VIENNA — Most physicians remain unaware of the factors that motivate women to stay on osteoporosis therapy, according to the results of a recent survey released by the International Osteoporosis Foundation.
As a result of this physician/patient disconnect, 85% of surveyed physicians reported having patients who have discontinued bisphosphonate therapy without consulting them, and 71% still didn't know why their patients had stopped, according to the findings, which were presented at the annual European congress of rheumatology.
The goal of the survey was to shed new light on the poorly understood adherence gap in osteoporosis therapy. “Adherence gap” is a term used to describe the phenomenon whereby nearly 80% of women who take a once-daily bisphosphonate and more than half who take a once-weekly agent discontinue therapy within the first year, despite the drugs' proven ability to reduce fracture risk.
The telephone survey, conducted earlier this year in five Western European countries, involved 500 primary care physicians and rheumatologists and 502 postmenopausal women with osteoporosis. Of the women surveyed, 38% were previously on a bisphosphonate but had discontinued it; the rest were currently on a bisphosphonate.
Overall, 64% of women cited a positive motivating factor—such as the desire to do something to help themselves, or a wish to stay independent—as their primary reason for staying on bisphosphonate therapy.
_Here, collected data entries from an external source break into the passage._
(** C30: The leaf hash that process_proof deletes for an input is the leaf hash that
    get_block_adds added for the output it spends: from the compact leaf of that output
    and an input that reveals its script, the full leaf is reconstructed and the UTXO
    map gets the output with its height, coinbase flag and, for time-locked inputs, the
    median time past of the block below. *)
Theorem deleted_leaf_is_added_leaf {E : Type} (fle : UtreexoLeafError -> E)
  (gbh : Z -> outcome E BlockHash) (gmtp : Z -> outcome E Z) (sb : gmap Txid nat)
  (tx : Transaction) (txid : Txid) (vin : nat) (input : TxIn)
  (is_cb : bool) (height : Z) (bhash : BlockHash) (utxo : TxOut) (ct : Z)
  (leaves : list CompactLeafData) (dels : list Z) (utxos : gmap OutPoint UtxoData)
  (Hheight : 1 <= height < 2 ^ 31)
  (Hother : is_same_block_output sb (previous_output input) = false)
  (Hhash : gbh height = Ok bhash)
  (Hmtp : gmtp (height - 1) = Ok ct)
  (Hrev : reveals (script_pubkey utxo) input) :
  let ct' := if (is_bip68_enabled tx && is_time_locked (sequence input))%bool then ct else 0 in
  process_input fle gbh gmtp sb tx txid vin input
    (mkProofState (compact_leaf is_cb height utxo :: leaves) dels utxos) =
  Ok (mkProofState leaves
        (dels ++ [get_leaf_hashes (op_txid (previous_output input)) is_cb
                    (op_vout (previous_output input)) utxo height bhash])
        (<[previous_output input := mkUtxoData utxo is_cb height ct']> utxos)).
Proof.
  intros ct'. subst ct'. unfold process_input. rewrite Hother. cbn [leaves_iter header_code compact_leaf].
  destruct (header_code_decode is_cb height) as [-> ->]; [lia|].
  destruct (Z.eqb_spec height GENESIS_HEIGHT) as [Hg|_]; [unfold GENESIS_HEIGHT in Hg; lia|].
  rewrite Hhash. cbn [mbind outcome_bind]. unfold reconstruct_leaf_data.
  change (mkCompactLeafData _ _ _) with (compact_leaf is_cb height utxo).
  rewrite (reconstruct_revealed _ _ _ _ Hrev). cbn [mbind outcome_bind map_err].
  destruct (previous_output input) as [tid v]. destruct utxo as [val spk].
  unfold u32_sub. destruct (Z.leb_spec 1 height); [|lia].
  destruct (_ && _)%bool; cbn [mbind outcome_bind]; [rewrite Hmtp|]; done.
Qed.

(** With every output of a block hinted as unspent, get_block_adds_from_hints
    (SwiftSync) adds the same leaves as get_block_adds (plain sync). *)
Theorem block_adds_from_full_hints {E} (b : Block) (height : Z) (bhash : BlockHash) (hints : gset Z)
  (Hall : forall i, 0 <= i < output_count (txdata b) -> i ∈ hints)
  (Hsize : forall tx, tx ∈ txdata b -> Z.of_nat (length (tx_output tx)) <= u32_max + 1) :
  exists adds,
    @get_block_adds _ _ _ E b height bhash = Ok adds /\
    @get_block_adds_from_hints _ _ _ _ E b (map compute_txid (txdata b)) height bhash hints = Ok adds.
Proof.
  destruct (hint_txs_all (E:=E) (get_input_outpoints (txdata b)) hints (is_bip30_unspendable b height)
              height bhash (txdata b) 0) as (adds & E1 & E2); [|done|].
  { intros. apply Hall. lia. }
  exists adds. split; [done|]. unfold get_block_adds_from_hints.
  rewrite length_map, Nat.eqb_refl. done.
Qed.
But only 13% of physicians said they motivated patients by explaining the benefits of bisphosphonates.
Instead, the majority of physicians indicated they emphasized the negative consequences of nonadherence. And 86% of physicians said they were unsure about how best to encourage patients to continue on therapy.
Women cited drug side effects and the inconvenience of bisphosphonate therapy, especially the need to remain upright after taking the oral medication and the necessity of fasting before and after taking the drug, as the main reasons for discontinuing treatment.
Physicians, however, most often cited a lack of understanding on the patient's part as the reason for nonadherence.
It seems the physicians have a valid point:
Of the women surveyed, 27% said they thought their fracture risk was the same regardless of whether they took their medication. An additional 17% said they didn't think their bisphosphonate had any benefit at all. Also, 51% of the women said they could not recall being advised on how long to stay on their medication.
The congress was sponsored by the European League Against Rheumatism. The International Osteoporosis Foundation survey was funded by an unrestricted educational grant from GlaxoSmithKline and Roche.